Eu não sou designer
Sempre publico minhas colunas aqui e no site AcontecendoAqui. Semana passada, recebi um comentário de um leitor de lá que me deixou um pouco confusa. Aí me ocorreu que muita gente não entende o meu trabalho, acha que sou uma engenheira metida a designer. Obviamente, a culpa não é dessas pessoas, é que o negócio é confuso mesmo, como tudo o que é relativamente novo.
Fiz uma mudança na minha carreira profissional bem ao estilo século XXI, onde impera a multidisciplinaridade e a oferta de serviços que antes não existiam, com nomes, às vezes, bem estranhos. Então penso ser importante falar um pouco a respeito para que o pessoal entenda porque, mesmo não sendo designer, insisto em dar meus pitacos em todos os assuntos relacionados.
Vamos lá. Sou engenheira eletricista e trabalhei com robótica por 12 anos, feliz da vida, até o dia em que resolvi fazer uma pós-graduação em marketing e me apaixonei pelo assunto. Comecei a fazer cursos na área e acabei me matriculando em uma outra pós, dessa vez em comunicação e propaganda. Foi numa aula de percepção visual que ouvi, pela primeira vez numa sala de aula, a palavra mágica “design”. Foi amor à primeira vista e, depois desse primeiro contato resolvi que teria como missão compartilhar tudo o que eu aprendesse com meus colegas engenheiros para que eles pudessem ter a real dimensão do poder dessa ferramenta.
Depois de virar freguesa de carteirinha de livrarias reais e virtuais (incluindo a minha amada Amazon) e estudar até me tornar “a chata do design” entre os meus amigos, fui aceita no programa de doutorado em Gestão do Design na UFSC (eu já tinha mestrado em Automação e Controle Industrial). Ao me aprofundar no tema, descobri a importância da gestão da identidade corporativa e desenvolvi um método que já foi aplicado em 23 empresas de todos os portes (espero que nesse ano o número ainda cresça bastante).
Assim, além de dar aulas em cursos de graduação e pós-graduação em design, sou palestrante e consultora de empresas. Meu trabalho é basicamente convencer os empresários a dar mais importância aos designers, já que o método recomenda a contratação de profissionais especializados em algumas etapas. Para mim é mais fácil falar com esse povo da tecnologia do que para os designers, uma vez que falo a língua dos engenheiros e empresários – eu entendo como pensam pessoas extremamente racionais e cartesianas que não fazem idéia do que seja design (não faz muito tempo eu também era assim).

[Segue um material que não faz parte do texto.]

(** * OpenTrade algo core ([src/opentrade/algo.h])

    A shallow embedding of the declarations of [algo.h]: the parameter model
    ([SecurityTuple], [ParamDef]), the strategy interface ([Algo]), the
    subscription handle ([Instrument]) and the registry ([AlgoManager]),
    followed by the properties established about them.

    Conventions.
    - [double] is IEEE 754 binary64: Rocq's primitive [float], whose operations
      are specified against [SpecFloat] by [FloatAxioms].
    - [uint32_t], [int32_t], [int64_t] and [size_t] are [Z]; arithmetic on a
      32-bit counter is written with its reduction modulo [2^32].
    - a pointer is an [option]: [None] is [nullptr], [Some x] points to [x].
    - [std::unordered_map] and the TBB concurrent maps are [gmap]s. *)

From Stdlib Require Import ZArith Lia List String Bool.
From Stdlib Require Import Floats.
From stdpp Require Import gmap.

Local Open Scope Z_scope.

(** ** Declarations the header includes but does not define

    [adapter.h], [market_data.h], [order.h], [position.h], [security.h] and
    [utility.h] are not part of the sources.  The types they declare are
    parameters of the development; the two identifier types are used as keys of
    hash maps, hence decidable equality and countability. *)
Class Externals := {
  DataSrc : Type;
  Security : Type;
  SubAccount : Type;
  OrderSide : Type;
  MarketData : Type;
  User : Type;
  DataSrc_IdType : Type;
  Security_IdType : Type;
  (** [DataSrc{}], the default data source *)
  DataSrc_default : DataSrc;
  (** [kBuy] *)
  kBuy : OrderSide;
  (** the identifier under which a data source, a security is keyed *)
  DataSrc_value : DataSrc -> DataSrc_IdType;
  Security_id : Security -> Security_IdType;
  DataSrc_IdType_eq :: EqDecision DataSrc_IdType;
  DataSrc_IdType_countable :: Countable DataSrc_IdType;
  Security_IdType_eq :: EqDecision Security_IdType;
  Security_IdType_countable :: Countable Security_IdType
}.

Penso que tenho alguma coisa a contribuir com essa área do conhecimento, primeiro porque tenho estudado muito e com bastante profundidade os temas relacionados; segundo porque tenho tentado divulgar a importância do trabalho dos designers em todos os meios de comunicação que tenho acesso (além dessa coluna, mantenho um site, um blog, faço palestras, dou cursos, escrevo artigos para revistas de negócios, e já publiquei 2 livros sobre o assunto – o terceiro está no forno); finalmente porque posso trazer para os designers a visão do outro lado do balcão.
Por isso, falo e repito: não sou designer, não faço projetos, marcas, produtos ou o que seja. Isso acontece não só porque não tenho formação para isso (quem dá o título de designer é o curso de graduação; eu sou engenheira eletricista), mas também porque está fora do meu foco, que é a gestão do design.

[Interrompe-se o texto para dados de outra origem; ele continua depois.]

(** [handleMouseUp]: the pending frame is cancelled, and a timeout is set
    that will clear the drag mark. *)
Definition handleMouseUp (s : Session) : Session :=
  if negb (isDragging (view s)) then s
  else {| view := setIsDragging false (view s); pendingFrame := None;
          pendingResets := S (pendingResets s) |}.

(** [handleMouseLeave] *)
Definition handleMouseLeave (s : Session) : Session :=
  if negb (isDragging (view s)) then s
  else {| view := setDidDrag false (setIsDragging false (view s));
          pendingFrame := None; pendingResets := pendingResets s |}.

(** The animation frame runs the callback of the last move. *)
Definition animationFrame (s : Session) : Session :=
  match pendingFrame s with
  | Some newOffset =>
      {| view := setPanOffset newOffset (view s); pendingFrame := None;
         pendingResets := pendingResets s |}
  | None => s
  end.

(** A timeout of [handleMouseUp] runs. *)
Definition timeoutFires (s : Session) : Session :=
  match pendingResets s with
  | S n => {| view := setDidDrag false (view s); pendingFrame := pendingFrame s;
              pendingResets := n |}
  | O => s
  end.

(** What can happen to the component between two renders. *)
Inductive Event : Type :=
| TrackClick (rect : DOMRect) (e : PointerEvent)
| Wheel (rect : DOMRect) (e : PointerEvent)
| MouseDown (e : PointerEvent)
| MouseMove (rect : DOMRect) (e : PointerEvent)
| MouseUp
| MouseLeave
| ZoomInClick
| ZoomOutClick
| ResetClick
| LineClick (index : Z) (line : Line.t)
| BarClick (index : Z) (line : Line.t)
| Frame
| Timeout.

Definition step (s : Session) (ev : Event) : Session :=
  match ev with
  | TrackClick rect e => onView (handleTimelineClick lines (Some rect) e) s
  | Wheel rect e => onView (handleWheel lines (Some rect) e) s
  | MouseDown e => onView (handleMouseDown e) s
  | MouseMove rect e => handleMouseMove (Some rect) e s
  | MouseUp => handleMouseUp s
  | MouseLeave => handleMouseLeave s
  | ZoomInClick => onView zoomInButton s
  | ZoomOutClick => onView zoomOutButton s
  | ResetClick => onView resetButton s
  | LineClick index line => onView (handleLineClick index line) s
  | BarClick index line => onView (barClick index line) s
  | Frame => animationFrame s
  | Timeout => timeoutFires s
  end.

Tenho me debatido muito sobre a formação dos profissionais porque não raro me encontro na situação de não ter ninguém para recomendar aos meus clientes (sou exigente e sei que eles também são — não posso queimar meu filme indicando um profissional medíocre). Sei o quanto o português bem falado e escrito, a boa fundamentação teórica, a segurança na apresentação do trabalho, o talento, a postura, a ética e muito conhecimento são fundamentais para que o cliente confie no profissional que está contratando. Por isso é que implico tanto com algumas lacunas que vejo na formação dos designers. Sei que as escolas (pelo menos em Santa Catarina) ainda são novas e eu vim de uma das melhores escolas de engenharia do país. Sei o quanto uma boa formação pesa na hora de apresentar e realizar um trabalho bem feito. Quero ter orgulho de apresentar bons profissionais de design, e não vergonha das apresentações deles, como às vezes acontece.

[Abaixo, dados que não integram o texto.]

(** [main_runbin2c]; the input stream is the one of the world.  [length]
    has no value before the encoder block sets it. *)
Definition main_runbin2c (symbol : text) (prefix suffix global : option text)
  (outpath : text) : M bool :=
  let success := true in
  let offset := strlen outpath in
  let success := offset >=? 1 in
  let offset := offset - 1 in
  let is_global := match global with Some _ => true | None => false end in
  '(outpath, outfile, success) <-
    when success (outpath, None, success)
      (let outpath :=
         poke outpath (Z.to_nat offset)
              (if is_global then "c"%char else "h"%char) in
       outfile <- fopen outpath ;;
       ret (outpath, outfile,
            match outfile with Some _ => true | None => false end)) ;;
  success <-
    when success success
      (error <- (if is_global then
                   fprintf outfile
                     (str "#include " ++ [dquote] ++ str "%s.h" ++ [dquote]
                        ++ [newline; newline])
                     [Str symbol]
                 else fputs (str "static ") outfile) ;;
       let success := success && (error >=? 0) in
       error <- fputs (str "unsigned char const ") outfile ;;
       ret (success && (error >=? 0))) ;;
  success <-
    when success success
      (error <- main_runbin2c_outputsymbol prefix symbol suffix outfile ;;
       let success := success && (int_of_bool error >=? 0) in
       error <- fputs (str "[] = { ") outfile ;;
       ret (success && (error >=? 0))) ;;
  '(success, length) <- bin2c_encode outfile ;;
  success <-
    when success success
      (error <- fputs (str " };" ++ [newline]) outfile ;;
       ret (error >=? 0)) ;;
  success <-
    match outfile with
    | Some _ =>
        error <- fflush outfile ;;
        let success := success && (error >=? 0) in
        error <- fclose outfile ;;
        ret (success && (error >=? 0))
    | None => ret success
    end ;;
  success <-
    (if is_global then
       '(outpath, outfile, success) <-
         when success (outpath, None, success)
           (let outpath := poke outpath (Z.to_nat offset) "h"%char in
            outfile <- fopen outpath ;;
            ret (outpath, outfile,
                 match outfile with Some _ => true | None => false end)) ;;
       success <-
         when success success
           (macro <- (fun w =>
                        Ret (main_runbin2c_constructmacro (heap w) None symbol
                               None) w) ;;
            match macro with
            | Some macro =>
                error <- fprintf outfile
                           (str "#if !defined ( __%s_H__ )"
                              ++ [newline; newline]
                              ++ str "#define __%s_H__" ++ [newline; newline]
                              ++ str "extern unsigned char const ")
                           [Str macro; Str macro] ;;
                ret (error >=? 0)
            | None => ret false
            end) ;;
       success <-
         when success success
           (error <- main_runbin2c_outputsymbol prefix symbol suffix outfile ;;
            let success := success && (int_of_bool error >=? 0) in
            error <- fputs (str "[];" ++ [newline; newline] ++ str "#define ")
                           outfile ;;
            ret (success && (error >=? 0))) ;;
       success <-
         when success success
           (macro <- (fun w =>
                        Ret (main_runbin2c_constructmacro (heap w) prefix
                               symbol global) w) ;;
            success <- match macro with
                       | Some macro =>
                           error <- fputs macro outfile ;;
                           ret (error >=? 0)
                       | None => ret false
                       end ;;
            when success success
              (let m := size_macro_width c99 length in
               error <- fprintf outfile (size_macro_format m)
                          [Int (size_macro_arg m length)] ;;
               let success := success && (error >=? 0) in
               error <- fputs ([newline; newline] ++ str "#endif" ++ [newline])
                              outfile ;;
               ret (success && (error >=? 0)))) ;;
       match outfile with
       | Some _ =>
           error <- fflush outfile ;;
           let success := success && (error >=? 0) in
           error <- fclose outfile ;;
           ret (success && (error >=? 0))
       | None => ret success
       end
     else ret success) ;;
  _ <- (if success then ret tt
        else complain (str "ERROR: failed to create output C file(s) from the input binary file.")) ;;
  ret success.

Para fazer bem o trabalho que escolhi, preciso estudar design o tempo todo, mas também tenho que estar a par dos assuntos mais diversos: estratégia, arquitetura, comunicação, planejamento, moda, gestão, relações humanas, jornalismo, economia, artes plásticas, psicologia, publicidade, política, ilustração, web, interação, marketing, redação, literatura, novas tecnologias e o que mais aparecer.
Já nasci multidisciplinar e fico muito feliz em viver numa época que começa a resgatar os valores do renascimento, onde é preciso aprender muito de cada coisa para fazer um trabalho realmente especial. Sempre fico pensando em como seria infeliz se tivesse que escolher um nome só para descrever o trabalho que faço com tanta empolgação. O preço, porém, é esse mesmo. As pessoas não conseguem me descrever e nem ao meu trabalho, além de estar sempre correndo o risco de ser mal-entendida.
No final das contas, o que posso dizer é uma coisa só: estou, como se diz, como “um pinto do lixo”, fazendo a festa com a minha biblioteca. Está valendo muito a pena e faria tudo de novo, principalmente, como podem duvidar alguns, a parte da engenharia.